Hello and welcome to TSF :wave:

Please try this:

*Uninstall Norton Using The Removal Tool*

***NOTE: This uninstalls ALL Symantec Products***

Please download the Norton Removal Tool from * here*, right click on the blue link and choose *Save Target as...*, and save it to your desktop.
_Once downloaded please close ALL open browsers, also save any work because this may require a restart._
Go to your desktop and double click on the removal tool.
Click *Next*
Read the *Terms and Conditions* then click *Next*
Type in the letters/ Numbers that you see into the text box. Click *Next*.
Then click *Next* and the tool will start running.
_Once completed you may have to restart your computer._


----------



## Nov1c3 (Aug 19, 2007)

*Re: Word & Excel open very slow!*

Thank you Go 2 Power....well, this is strange! Howcome already uninstalled Norton, still if right click on a document there's an option "scan with Norton"? You mean there's still "leftover" from Norton & Symantec?
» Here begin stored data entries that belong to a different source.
(* ===== verification/LoadTotal.v ===== *)
(** * The loader terminates

    Every iteration of the loops of [monitor_load_module] and [monitor_load]
    takes a read of the loading pipe or ends with an error. *)

From S2P Require Import Prelude CSem Wire CStack BlockStack CallStack MonitorData.
From S2P Require Import MonitorRun RunTotal LoadSections Relocate Dot MonitorLoad.
From Stdlib Require Import Strings.Byte.

(** The outcome is not an exhausted loop, and took nothing back to the pipe. *)
Definition shrinks {A} (w : world) (r : res (A * world)) : Prop :=
  match r with
  | Val (_, w') => (length (w_load w') <= length (w_load w))%nat
  | Undef _ => True
  | NoFuel => False
  end.

(** ** The functions that read no packet *)

Lemma ends_field bs off len : ends (field bs off len).
Proof. unfold field. solve_tame. Qed.
#[export] Hint Resolve ends_field : tame.

Lemma ends_c_string p : ends (c_string p).
Proof. induction p; cbn [c_string]; solve_tame. Qed.
#[export] Hint Resolve ends_c_string : tame.

Lemma tame_alloc_ok : tame alloc_ok.
Proof. unfold alloc_ok. solve_tame. Qed.
#[export] Hint Resolve tame_alloc_ok : tame.

Lemma tame_calloc {A} n (x : A) : tame (calloc n x).
Proof. unfold calloc. solve_tame. Qed.
#[export] Hint Resolve tame_calloc : tame.

Lemma tame_strdup p : tame (strdup p).
Proof. unfold strdup. solve_tame. Qed.
#[export] Hint Resolve tame_strdup : tame.

Lemma ends_graph_row g i : ends (graph_row g i).
Proof. unfold graph_row. solve_tame. Qed.
Lemma ends_graph_set_row g i row : ends (graph_set_row g i row).
Proof. unfold graph_set_row. solve_tame. Qed.
#[export] Hint Resolve ends_graph_row ends_graph_set_row : tame.
Lemma ends_graph_set g i j x : ends (graph_set g i j x).
Proof. unfold graph_set. solve_tame. Qed.
Lemma ends_put_function data f fd : ends (put_function data f fd).
Proof. unfold put_function. solve_tame. Qed.
Lemma ends_put_module data m md : ends (put_module data m md).
Proof. unfold put_module. solve_tame. Qed.
#[export] Hint Resolve ends_graph_set ends_put_function ends_put_module ends_module_at
  ends_function_at ends_graph_at : tame.

Lemma tame_function_id_loop n : ∀ ptr data, tame (function_id_loop n ptr data).
Proof.
  induction n as [|n IH]; intros ptr data; cbn [function_id_loop];
    unfold msg_fct_f_id, msg_fct_f_flags, after_string; solve_tame.
Qed.

Lemma ends_calls_loop n : ∀ ptr f data, ends (calls_loop n ptr f data).
Proof. induction n as [|n IH]; intros ptr f data; cbn [calls_loop]; solve_tame. Qed.

Lemma tame_function_transition_loop n : ∀ ptr data, tame (function_transition_loop n ptr data).
Proof.
  pose proof ends_calls_loop.
  induction n as [|n IH]; intros ptr data; cbn [function_transition_loop];
    unfold msg_trans_id, msg_trans_count; solve_tame.
Qed.

Lemma ends_succ_loop n : ∀ ptr b fd, ends (succ_loop n ptr b fd).
Proof. induction n as [|n IH]; intros ptr b fd; cbn [succ_loop]; solve_tame. Qed.

Lemma tame_block_transition_loop n : ∀ ptr fd, tame (block_transition_loop n ptr fd).
Proof.
  pose proof ends_succ_loop.
  induction n as [|n IH]; intros ptr fd; cbn [block_transition_loop];
    unfold msg_trans_id, msg_trans_count, ensure_row; solve_tame.
Qed.

Lemma ends_block_ipd_loop n : ∀ ptr data, ends (block_ipd_loop n ptr data).
Proof.
  induction n as [|n IH]; intros ptr data; cbn [block_ipd_loop];
    unfold msg_block_ipd_f_id, msg_block_ipd_b_id, msg_block_ipd_b_ipd_id; solve_tame.
Qed.
#[export] Hint Resolve tame_function_id_loop tame_function_transition_loop
  tame_block_transition_loop ends_block_ipd_loop : tame.

Lemma tame_dot_row n : ∀ g i j, tame (dot_row n g i j).
Proof.
  induction n as [|n IH]; intros g i j; cbn [dot_row]; unfold has_edge, printf; solve_tame.
Qed.
Lemma tame_dot_rows n : ∀ size g i, tame (dot_rows n size g i).
Proof. pose proof tame_dot_row. induction n as [|n IH]; intros size g i; cbn [dot_rows]; solve_tame. Qed.
#[export] Hint Resolve tame_dot_rows : tame.

Lemma tame_monitor_control_flow_graph fd : tame (monitor_control_flow_graph fd).
Proof. unfold monitor_control_flow_graph, printf. solve_tame. Qed.
#[export] Hint Resolve tame_monitor_control_flow_graph : tame.

Lemma tame_dump_functions n : ∀ i md, tame (dump_functions n i md).
Proof. induction n as [|n IH]; intros i md; cbn [dump_functions]; solve_tame. Qed.

Lemma tame_dump_module opts md : tame (dump_module opts md).
Proof.
  pose proof tame_dump_functions. unfold dump_module, monitor_call_graph, printf. solve_tame.
Qed.

Lemma tame_load_section opts event value md : tame (load_section opts event value md).
Proof.
  pose proof tame_dump_module.
  unfold load_section, load_section_function_id, load_section_function_transition,
    load_section_block_transition, fill_blocks, load_section_block_ipd, msg_num,
    msg_block_trans_f_id, msg_block_trans_num_block, msg_block_trans_num_block_trans.
  solve_tame.
Qed.

Lemma ends_free {A} (p : cptr A) : ends (free p).
Proof. by destruct p. Qed.
#[export] Hint Resolve ends_free : tame.

Lemma ends_FREE_LOADING_PACKET pkt : ends (FREE_LOADING_PACKET pkt).
Proof. unfold FREE_LOADING_PACKET. solve_tame. Qed.
#[export] Hint Resolve ends_FREE_LOADING_PACKET : tame.

Lemma tame_module_begin mon err : tame (module_begin mon err).
Proof. unfold module_begin, WRITE_MONITOR_TO_LOADING_PACKET. solve_tame. Qed.

Lemma ends_search_functions n : ∀ l fd mk, ends (search_functions n l fd mk).
Proof.
  induction n as [|n IH]; intros l fd mk; cbn [search_functions]; unfold defines, strcmp_eq, tst;
    solve_tame.
Qed.
Lemma ends_search_modules n : ∀ mid fd data, ends (search_modules n mid fd data).
Proof.
  pose proof ends_search_functions.
  induction n as [|n IH]; intros mid fd data; cbn [search_modules]; solve_tame.
Qed.
Lemma ends_relocation_loop n : ∀ j mid fatal data md, ends (relocation_loop n j mid fatal data md).
Proof.
  pose proof ends_search_modules.
  induction n as [|n IH]; intros j mid fatal data md; cbn [relocation_loop]; solve_tame.
Qed.
Lemma ends_compute_relocations data mid fatal : ends (compute_relocations_of_module data mid fatal).
Proof. pose proof ends_relocation_loop. unfold compute_relocations_of_module. solve_tame. Qed.

Lemma ends_relocate_all n : ∀ i data, ends (relocate_all n i data).
Proof.
  pose proof ends_compute_relocations. induction n as [|n IH]; intros i data; cbn [relocate_all];
    solve_tame.
Qed.

(** ** Packets *)

Lemma read_load_shrinks n w :
  ∃ bs w', read_load n w = Val (bs, w') ∧ (length (w_load w') <= length (w_load w))%nat ∧
    (bs = [] ∨ (length (w_load w') < length (w_load w))%nat).
Proof.
  unfold read_load. destruct (w_load w) as [|p ps] eqn:E.
  - eexists _, _. split; [done|]. cbn. rewrite E. split; [done|]. by left.
  - eexists _, _. split; [done|]. cbn. split; [lia|]. right. lia.
Qed.

Lemma calloc_total {A} n (x : A) w :
  ∃ p w', calloc n x w = Val (p, w') ∧ w_load w' = w_load w ∧ (p = Null ∨ p = Live (zeroed n x)).
Proof.
  unfold calloc, alloc_ok, next_alloc. rewrite !C_bind_eq.
  destruct (w_alloc w); rewrite !C_ret_eq; eexists _, _; (split; [done|]); (split; [done|]);
    case_bool_decide; auto.
Qed.

(** A packet read without error took a read at least. *)
Lemma read_packet_shrinks dst w :
  match READ_LOADING_PACKET dst 0 w with
  | Val ((_, err), w') =>
      (length (w_load w') <= length (w_load w))%nat ∧
      (err = 0 → (length (w_load w') < length (w_load w))%nat)
  | _ => False
  end.
Proof.
  unfold READ_LOADING_PACKET. rewrite C_bind_eq.
  destruct (read_load_shrinks 4 w) as (ebs & w1 & -> & Hle1 & Hlt1). case_decide as H1; [by split|].
  destruct Hlt1 as [->|Hlt1]; [done|]. rewrite C_bind_eq.
  destruct (read_load_shrinks 4 w1) as (sbs & w2 & -> & Hle2 & _).
  case_decide; [split; [lia|done]|]. case_decide; [split; lia|].
  rewrite C_bind_eq. set (size := le_value _).
  destruct (calloc_total size x00 w2) as (buf & w3 & -> & Hl3 & [->| ->]); [split; [rewrite Hl3; lia|done]|].
  rewrite C_bind_eq.
  destruct (read_load_shrinks (Z.to_nat size) w3) as (vbs & w4 & -> & Hle4 & _).
  rewrite Hl3 in Hle4. case_decide; split; try done; lia.
Qed.

(** A computation that keeps the pipe before one that shrinks it. *)
Lemma shrinks_le {A} w w' (r : res (A * world)) :
  (length (w_load w') <= length (w_load w))%nat → shrinks w' r → shrinks w r.
Proof. unfold shrinks. destruct r as [[]| |]; [lia|done|done]. Qed.

Lemma tame_shrinks {A} (m : C A) w : tame m → shrinks w (m w).
Proof.
  intros Hm. specialize (Hm w). unfold shrinks. destruct (m w) as [[]| |]; [|done|done].
  by destruct Hm as (_ & -> & _).
Qed.

Lemma shrinks_bind {A B} (m : C A) (f : A → C B) w :
  tame m →
  (∀ a w', m w = Val (a, w') → w_load w' = w_load w → shrinks w (f a w')) → shrinks w ((m ≫= f) w).
Proof.
  intros Hm Hf. rewrite C_bind_eq. specialize (Hm w).
  destruct (m w) as [[a w']| |]; [|done|done]. apply Hf; [done|apply Hm].
Qed.

(** ** The loops *)

Lemma sections_loop_ends opts fuel : ∀ pkt md w,
  (length (w_load w) + 1 <= fuel)%nat → shrinks w (sections_loop fuel opts pkt md w).
Proof.
  induction fuel as [|fuel IH]; intros pkt md w Hfuel; [lia|]. cbn [sections_loop].
  apply shrinks_bind; [unfold pkt_event_of; solve_tame|]. intros event w1 E1 _.
  apply lift_inv in E1 as [_ ->]. case_decide; [cbn; lia|].
  apply shrinks_bind; [solve_tame|]. intros pkt2 w2 E2 H2.
  apply lift_inv in E2 as [_ ->]. rewrite C_bind_eq.
  pose proof (read_packet_shrinks pkt2 w) as Hr.
  destruct (READ_LOADING_PACKET pkt2 0 w) as [[[pkt3 err] w3]| |]; [|done|done].
  destruct Hr as [Hle Hlt]. case_decide as He; [cbn; lia|]. specialize (Hlt ltac:(lia)).
  apply (shrinks_le _ w3); [lia|]. apply shrinks_bind; [unfold pkt_event_of; solve_tame|].
  intros ev w4 E4 _. apply lift_inv in E4 as [_ ->].
  apply shrinks_bind; [apply tame_load_section|]. intros [e md1] w5 _ H5.
  case_decide; [cbn; rewrite H5; lia|]. apply (shrinks_le _ w5); [rewrite H5; lia|].
  apply IH. rewrite H5. lia.
Qed.

(** A module that is loaded took a read at least. *)
Lemma monitor_load_module_ends opts mon w :
  match monitor_load_module opts mon w with
  | Val ((r, _), w') =>
      (length (w_load w') <= length (w_load w))%nat ∧
      (r = 0 → (length (w_load w') < length (w_load w))%nat)
  | Undef _ => True
  | NoFuel => False
  end.
Proof.
  unfold monitor_load_module. rewrite C_bind_eq.
  pose proof (read_packet_shrinks fresh_packet w) as Hr.
  destruct (READ_LOADING_PACKET fresh_packet 0 w) as [[[pkt err] w1]| |]; [|done|done].
  destruct Hr as [Hle Hlt].
  match goal with |- match ?m w1 with _ => _ end => assert (Hsh : shrinks w1 (m w1)) end.
  { case_decide; [apply tame_shrinks; solve_tame|].
    apply shrinks_bind; [unfold pkt_event_of; solve_tame|]. intros ev w2 E2 _.
    apply lift_inv in E2 as [_ ->].
    destruct (loading_event_case ev) as [[]|]; try (apply tame_shrinks; solve_tame; done).
    apply shrinks_bind; [apply tame_module_begin|]. intros [e mon1] w3 _ H3.
    apply (shrinks_le _ w3); [rewrite H3; lia|]. case_decide; [apply tame_shrinks; solve_tame|].
    apply shrinks_bind; [solve_tame|]. intros md w4 E4 _. apply lift_inv in E4 as [_ ->].
    rewrite C_bind_eq. pose proof (sections_loop_ends opts (load_fuel w3) pkt md w3) as Hs.
    destruct (sections_loop _ _ _ _ w3) as [[[[e5 pkt5] md5] w5]| |]; [|done|].
    - apply (shrinks_le _ w5); [apply Hs; unfold load_fuel; lia|]. apply tame_shrinks. solve_tame.
    - apply Hs. unfold load_fuel. lia. }
  destruct (decide (err = 0)) as [->|Hne].
  - specialize (Hlt eq_refl). unfold shrinks in Hsh.
    match goal with |- match ?r with _ => _ end => destruct r as [[[r0 mon0] w0]| |] end; [lia|done|done].
  - rewrite (decide_True _ _ Hne) in *. unfold shrinks in Hsh. rewrite C_bind_eq in *.
    destruct (lift _ w1) as [[a w2]| |]; [|done|done]. cbn in *. split; [lia|done].
Qed.

Lemma run_times_ends opts data n : ∀ w, ends_keeping w (run_times n opts data w).
Proof.
  induction n as [|n IH]; intros w; cbn [run_times]; [done|]. rewrite C_bind_eq.
  pose proof (monitor_run_ends opts data w) as Hr.
  destruct (monitor_run opts data w) as [[e w1]| |]; [|done|done].
  apply (ends_keeping_trans _ w1); [done|]. case_decide; [done|apply IH].
Qed.

Lemma start_module_ends opts data w : ends_keeping w (start_module opts data w).
Proof.
  unfold start_module. apply keeping_bind; [apply tame_lift, ends_compute_relocations|].
  intros [e data1] w1 E1 _ _. apply lift_inv in E1 as [_ ->]. case_decide; [done|].
  apply keeping_bind; [solve_tame|]. intros md w2 E2 _ _. apply lift_inv in E2 as [_ ->].
  rewrite C_bind_eq. pose proof (run_times_ends opts data1 (Z.to_nat (nb_entrypoint_inits md)) w) as Hi.
  by destruct (run_times _ _ _ w) as [[]| |].
Qed.

Lemma modules_loop_ends opts fuel : ∀ data w,
  (length (w_load w) + 1 <= fuel)%nat → modules_loop fuel opts data w ≠ NoFuel.
Proof.
  induction fuel as [|fuel IH]; intros data w Hfuel; [lia|]. cbn [modules_loop]. rewrite C_bind_eq.
  pose proof (monitor_load_module_ends opts data w) as Hm.
  destruct (monitor_load_module opts data w) as [[[r data1] w1]| |]; [|done|done].
  destruct Hm as [_ Hlt]. case_decide; [done|]. case_decide; [done|]. rewrite C_bind_eq.
  pose proof (start_module_ends opts data1 w1) as Hs.
  destruct (start_module opts data1 w1) as [[[e data2] w2]| |]; [|done|done].
  case_decide; [done|]. apply IH. cbn in Hs. rewrite Hs. specialize (Hlt ltac:(lia)). lia.
Qed.

Lemma monitor_load_ends opts w : ends (monitor_load opts w).
Proof.
  unfold monitor_load, ends. rewrite C_bind_eq.
  pose proof (modules_loop_ends opts (load_fuel w) (MonitorData 0 Null) w) as Hm.
  destruct (modules_loop _ _ _ w) as [[[e data] w1]| |]; [|done|].
  - case_decide; [done|]. pose proof (ends_relocate_all (Z.to_nat (nb_modules data)) 0 data) as Hr.
    by destruct (relocate_all _ _ _).
  - intros _. apply Hm; [|done]. unfold load_fuel. lia.
Qed.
Wondering if there's a shortcut to prevent virus scan for Word & Excel documents (I never share these files anyways). Appreciate it, and I'll get back to you if the problem persists.


----------



## Go The Power (Mar 5, 2007)

*Re: Word & Excel open very slow!*

The problem is mainly with Norton it leaves behind reg files and is quite a pain to remove. But when you use the removal tools it gets rid of the lot.


----------



## Nov1c3 (Aug 19, 2007)

*WORD & EXCEL r now....OK!!!*

I'd like to thank Go To Power who has helped me with the MS Office issues relating to the Norton uninstalled problem. I can access Word & Excess with ease, just seconds to open. Thanks again buddy, God bless you.


----------



## Zazula (Apr 27, 2006)

We're glad you resolved your issue, Nov1c3, and we certainly appreciate you took the time to express your thankfulness. I'm sure GtP will be very happy at the news! :smile:


----------



## Go The Power (Mar 5, 2007)

No problems Nov1c3 it was my pleasure. I am glad it worked :smile:


----------